EXERCISE DETAILS
Transcribe exactly the lines from the one containing "Definition repository_files : registry_files" through the end of the entries, including both the first and the last, and nothing else.

RECORDS TO PROCESS
§
(* ===== verification/RegistryData.v ===== *)
(** * The registry tables of the repository (registries/channels.csv and its siblings)

    The columns the loader reads of the five tables, row for row. *)

From S2P Require Import Prelude WireValidator.
Open Scope Z_scope.

Definition channels_csv : csv_table := mkTable [str "channel_id"; str "name"]
  [
    [str "0x0000"; str "Control"]; [str "0x0001"; str "Memory"]; [str "0x0002"; str "Capability"];
    [str "0x0003"; str "Identity"]; [str "0x0004"; str "Governance"]; [str "0x0005"; str "Immune"];
    [str "0x0006"; str "Federation"]; [str "0x0007"; str "Settlement"]; [str "0x0008"; str "Compliance"];
    [str "0x0009"; str "Sensory"]; [str "0x000A"; str "Telemetry"]; [str "0x000B"; str "Audit"];
    [str "0x000C"; str "Stream"]; [str "0x000D"; str "Bridge"]; [str "0x000E"; str "Commerce"];
    [str "0x000F"; str "Interaction"]; [str "0x0010"; str "Discovery"]; [str "0x0011"; str "Workflow"];
    [str "0x0012"; str "Knowledge"]; [str "0x0013"; str "Spatial"] ].

Definition frame_types_reserved_csv : csv_table := mkTable [str "frame_type"; str "name"]
  [
    [str "0x0000"; str "(reserved)"]; [str "0x0001"; str "PING"]; [str "0x0002"; str "PONG"];
    [str "0x0003"; str "CLOSE"]; [str "0x0004"; str "CLOSE_ACK"]; [str "0x0005"; str "ERROR"];
    [str "0x0006"; str "KEY_UPDATE"]; [str "0x0007"; str "KEY_UPDATE_ACK"]; [str "0x0008"; str "PATH_CHALLENGE"];
    [str "0x0009"; str "PATH_RESPONSE"]; [str "0x000A"; str "FLOW_UPDATE"]; [str "0x0030-0x0034"; str "(reserved)"];
    [str "0x0035-0x0036"; str "(reserved)"]; [str "0x0060-0x0063"; str "(reserved)"];
    [str "0x0080-0x0080"; str "(reserved)"]; [str "0x0090-0x0090"; str "(reserved)"];
    [str "0x00A0-0x00A3"; str "(reserved)"]; [str "0x00B0-0x00B4"; str "(reserved)"];
    [str "0x00C0-0x00C4"; str "(reserved)"]; [str "0x0100"; str "CLIENT_HELLO"]; [str "0x0101"; str "SERVER_HELLO"];
    [str "0x0102"; str "SERVER_AUTH"]; [str "0x0103"; str "CLIENT_AUTH"];
    [str "0x0100-0xFFFF"; str "(channel-specific)"] ].

Definition frame_types_channel_csv : csv_table := mkTable [str "channel_id"; str "frame_type"; str "name"]
  [
    [str "0x0000"; str "0x0100"; str "CLIENT_HELLO"]; [str "0x0000"; str "0x0101"; str "SERVER_HELLO"];
    [str "0x0000"; str "0x0102"; str "SERVER_AUTH"]; [str "0x0000"; str "0x0103"; str "CLIENT_AUTH"];
    [str "0x0000"; str "0x0104"; str "MASTER_RATCHET"]; [str "0x0000"; str "0x0105"; str "MASTER_RATCHET_ACK"];
    [str "0x0000"; str "0x0106"; str "REKEM"]; [str "0x0000"; str "0x0107"; str "REKEM_ACK"];
    [str "0x0001"; str "0x0035"; str "MEMORY_EVICT"]; [str "0x0001"; str "0x0036"; str "MEMORY_REVIVE"];
    [str "0x0001"; str "0x0100"; str "MEMORY_CREATE_REQ"]; [str "0x0001"; str "0x0101"; str "MEMORY_CREATE_RESULT"];
    [str "0x0001"; str "0x0102"; str "MEMORY_READ_REQ"]; [str "0x0001"; str "0x0103"; str "MEMORY_READ_RESULT"];
    [str "0x0001"; str "0x0104"; str "MEMORY_UPDATE_REQ"]; [str "0x0001"; str "0x0105"; str "MEMORY_UPDATE_RESULT"];
    [str "0x0001"; str "0x0106"; str "MEMORY_DELETE_REQ"]; [str "0x0001"; str "0x0107"; str "MEMORY_DELETE_RESULT"];
    [str "0x0001"; str "0x0108"; str "MEMORY_RETRIEVE_REQ"];
    [str "0x0001"; str "0x0109"; str "MEMORY_RETRIEVE_RESULT"];
    [str "0x0001"; str "0x010A"; str "MEMORY_RETRIEVE_STREAM_DATA"];
    [str "0x0001"; str "0x010B"; str "MEMORY_RETRIEVE_STREAM_END"];
    [str "0x0001"; str "0x010C"; str "MEMORY_STATUS_REQ"]; [str "0x0001"; str "0x010D"; str "MEMORY_STATUS_RESULT"];
    [str "0x0001"; str "0x010E"; str "MEMORY_ERROR"]; [str "0x0002"; str "0x0060"; str "CAP_TOKEN_PRESENT"];
    [str "0x0002"; str "0x0061"; str "CAP_TOKEN_ACCEPT"]; [str "0x0002"; str "0x0062"; str "CAP_TOKEN_CHALLENGE"];
    [str "0x0002"; str "0x0063"; str "CAP_TOKEN_PROOF"]; [str "0x0002"; str "0x0100"; str "CAP_ISSUE_REQ"];
    [str "0x0002"; str "0x0101"; str "CAP_ISSUE_RESULT"]; [str "0x0002"; str "0x0102"; str "CAP_DELEGATE_REQ"];
    [str "0x0002"; str "0x0103"; str "CAP_DELEGATE_RESULT"]; [str "0x0002"; str "0x0104"; str "CAP_REVOKE_REQ"];
    [str "0x0002"; str "0x0105"; str "CAP_REVOKE_RESULT"]; [str "0x0002"; str "0x0106"; str "CAP_LOOKUP_REQ"];
    [str "0x0002"; str "0x0107"; str "CAP_LOOKUP_RESULT"]; [str "0x0002"; str "0x0108"; str "CAP_ERROR"];
    [str "0x0005"; str "0x00C0"; str "IMMUNE_GOSSIP_ADVERTISE"];
    [str "0x0005"; str "0x00C1"; str "IMMUNE_GOSSIP_ACK"];
    [str "0x0005"; str "0x00C2"; str "IMMUNE_GOSSIP_PULL_REQ"];
    [str "0x0005"; str "0x00C3"; str "IMMUNE_GOSSIP_PULL_RESULT"];
    [str "0x0005"; str "0x00C4"; str "IMMUNE_GOSSIP_RETRACT"]; [str "0x0005"; str "0x0100"; str "IMMUNE_REPORT_REQ"];
    [str "0x0005"; str "0x0101"; str "IMMUNE_REPORT_RESULT"]; [str "0x0005"; str "0x0102"; str "IMMUNE_ERROR"];
    [str "0x0007"; str "0x00A0"; str "SETTLE_BATCH_COMMIT_REQ"];
    [str "0x0007"; str "0x00A1"; str "SETTLE_BATCH_COMMIT_RESULT"];
    [str "0x0007"; str "0x0100"; str "SETTLE_INTENT_REQ"]; [str "0x0007"; str "0x0101"; str "SETTLE_INTENT_RESULT"];
    [str "0x0007"; str "0x0102"; str "RECEIPT_REQ"]; [str "0x0007"; str "0x0103"; str "RECEIPT_RESULT"];
    [str "0x0007"; str "0x0104"; str "SETTLE_ERROR"]; [str "0x000A"; str "0x0100"; str "TELEMETRY_REPORT"];
    [str "0x000A"; str "0x0101"; str "TELEMETRY_SUBSCRIBE"]; [str "0x000A"; str "0x0102"; str "TELEMETRY_SUB_ACK"];
    [str "0x000A"; str "0x0103"; str "TELEMETRY_UNSUBSCRIBE"]; [str "0x000A"; str "0x0104"; str "TELEMETRY_CREDIT"];
    [str "0x000A"; str "0x0105"; str "TELEMETRY_ERROR"]; [str "0x000C"; str "0x0100"; str "STREAM_OPEN"];
    [str "0x000C"; str "0x0101"; str "STREAM_DATA"]; [str "0x000C"; str "0x0102"; str "STREAM_CLOSE"];
    [str "0x000C"; str "0x0103"; str "STREAM_RESET"]; [str "0x000C"; str "0x0104"; str "STREAM_WINDOW_UPDATE"];
    [str "0x000D"; str "0x0100"; str "BRIDGE_REQUEST"]; [str "0x000D"; str "0x0101"; str "BRIDGE_RESPONSE"];
    [str "0x000D"; str "0x0102"; str "BRIDGE_ERROR"]; [str "0x000D"; str "0x0103"; str "BRIDGE_NOTIFY"];
    [str "0x000D"; str "0x0104"; str "BRIDGE_STREAM_DATA"]; [str "0x000D"; str "0x0105"; str "BRIDGE_STREAM_END"];
    [str "0x000E"; str "0x0100"; str "COMMERCE_MANDATE_CREATE_REQ"];
    [str "0x000E"; str "0x0101"; str "COMMERCE_MANDATE_CREATE_RESULT"];
    [str "0x000E"; str "0x0102"; str "COMMERCE_MANDATE_READ_REQ"];
    [str "0x000E"; str "0x0103"; str "COMMERCE_MANDATE_READ_RESULT"];
    [str "0x000E"; str "0x0104"; str "COMMERCE_MANDATE_REVOKE_REQ"];
    [str "0x000E"; str "0x0105"; str "COMMERCE_MANDATE_REVOKE_RESULT"];
    [str "0x000E"; str "0x0106"; str "COMMERCE_MANDATE_STATUS_REQ"];
    [str "0x000E"; str "0x0107"; str "COMMERCE_MANDATE_STATUS_RESULT"];
    [str "0x000E"; str "0x0108"; str "COMMERCE_INTENT_PROPOSE_REQ"];
    [str "0x000E"; str "0x0109"; str "COMMERCE_INTENT_PROPOSE_RESULT"];
    [str "0x000E"; str "0x010A"; str "COMMERCE_INTENT_RESPOND_REQ"];
    [str "0x000E"; str "0x010B"; str "COMMERCE_INTENT_RESPOND_RESULT"];
    [str "0x000E"; str "0x010C"; str "COMMERCE_INTENT_STATUS_REQ"];
    [str "0x000E"; str "0x010D"; str "COMMERCE_INTENT_STATUS_RESULT"];
    [str "0x000E"; str "0x010E"; str "COMMERCE_ERROR"]; [str "0x000F"; str "0x0100"; str "INTERACT_EVENT"];
    [str "0x000F"; str "0x0101"; str "INTERACT_EVENT_ACK"]; [str "0x000F"; str "0x0102"; str "INTERACT_PROMPT_REQ"];
    [str "0x000F"; str "0x0103"; str "INTERACT_PROMPT_RESULT"];
    [str "0x000F"; str "0x0104"; str "INTERACT_APPROVAL_REQ"];
    [str "0x000F"; str "0x0105"; str "INTERACT_APPROVAL_RESULT"];
    [str "0x000F"; str "0x0106"; str "INTERACT_CANCEL"]; [str "0x000F"; str "0x0107"; str "INTERACT_ERROR"];
    [str "0x0011"; str "0x0100"; str "WORKFLOW_SUBMIT_REQ"];
    [str "0x0011"; str "0x0101"; str "WORKFLOW_SUBMIT_RESULT"];
    [str "0x0011"; str "0x0102"; str "WORKFLOW_STATUS_REQ"];
    [str "0x0011"; str "0x0103"; str "WORKFLOW_STATUS_RESULT"];
    [str "0x0011"; str "0x0104"; str "WORKFLOW_CANCEL_REQ"];
    [str "0x0011"; str "0x0105"; str "WORKFLOW_CANCEL_RESULT"];
    [str "0x0011"; str "0x0106"; str "WORKFLOW_STEP_EVENT"]; [str "0x0011"; str "0x0107"; str "WORKFLOW_COMPLETE"];
    [str "0x0011"; str "0x0108"; str "WORKFLOW_ERROR"]; [str "0x0012"; str "0x0100"; str "KNOWLEDGE_QUERY_REQ"];
    [str "0x0012"; str "0x0101"; str "KNOWLEDGE_QUERY_RESULT"];
    [str "0x0012"; str "0x0102"; str "KNOWLEDGE_QUERY_STREAM_DATA"];
    [str "0x0012"; str "0x0103"; str "KNOWLEDGE_QUERY_STREAM_END"];
    [str "0x0012"; str "0x0104"; str "KNOWLEDGE_SUBSCRIBE_REQ"];
    [str "0x0012"; str "0x0105"; str "KNOWLEDGE_SUBSCRIBE_ACK"];
    [str "0x0012"; str "0x0106"; str "KNOWLEDGE_UPDATE"]; [str "0x0012"; str "0x0107"; str "KNOWLEDGE_CREDIT"];
    [str "0x0012"; str "0x0108"; str "KNOWLEDGE_UNSUBSCRIBE"]; [str "0x0012"; str "0x0109"; str "KNOWLEDGE_ERROR"] ].

Definition tlv_tags_csv : csv_table := mkTable [str "tag"; str "name"]
  [
    [str "0x01"; str "ProfileOffer"]; [str "0x02"; str "ProfileSelect"]; [str "0x03"; str "KEMOffer"];
    [str "0x04"; str "KEMSelect"]; [str "0x05"; str "SigOffer"]; [str "0x06"; str "SigSelect"];
    [str "0x07"; str "KEMShare"]; [str "0x08"; str "KEMCiphertext"]; [str "0x09"; str "IdentityKey"];
    [str "0x0A"; str "CertVerify"]; [str "0x0B"; str "Finished"]; [str "0x0C"; str "AEADOffer"];
    [str "0x0D"; str "AEADSelect"]; [str "0x10"; str "(reserved)"]; [str "0x12"; str "OpaqueContentType"];
    [str "0x13"; str "(reserved)"]; [str "0x14"; str "(reserved)"]; [str "0x15"; str "(reserved)"];
    [str "0x16"; str "(reserved)"]; [str "0x17"; str "KeyUpdateMarker"]; [str "0x18"; str "ProtectionMode"];
    [str "0x19"; str "RatchetGeneration"]; [str "0x8000-0xFFFF"; str "(reserved)"] ].

Definition error_codes_csv : csv_table := mkTable [str "code"; str "name"]
  [
    [str "0"; str "(reserved)"]; [str "1"; str "unexpected_message"]; [str "2"; str "decrypt_failed"];
    [str "3"; str "replay_detected"]; [str "4"; str "unknown_channel"]; [str "5"; str "unknown_critical_tlv"];
    [str "6"; str "handshake_timeout"]; [str "7"; str "downgrade_detected"]; [str "8"; str "close_incomplete"];
    [str "9"; str "key_update_out_of_order"]; [str "10"; str "flow_control_error"];
    [str "0x000B-0x00FF"; str "(reserved)"] ].

Definition repository_files : registry_files :=
  mkFiles (Ok channels_csv) (Ok frame_types_reserved_csv) (Ok frame_types_channel_csv) (Ok tlv_tags_csv) (Ok error_codes_csv).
§
YOUR RESPONSE
Definition repository_files : registry_files :=
  mkFiles (Ok channels_csv) (Ok frame_types_reserved_csv) (Ok frame_types_channel_csv) (Ok tlv_tags_csv) (Ok error_codes_csv).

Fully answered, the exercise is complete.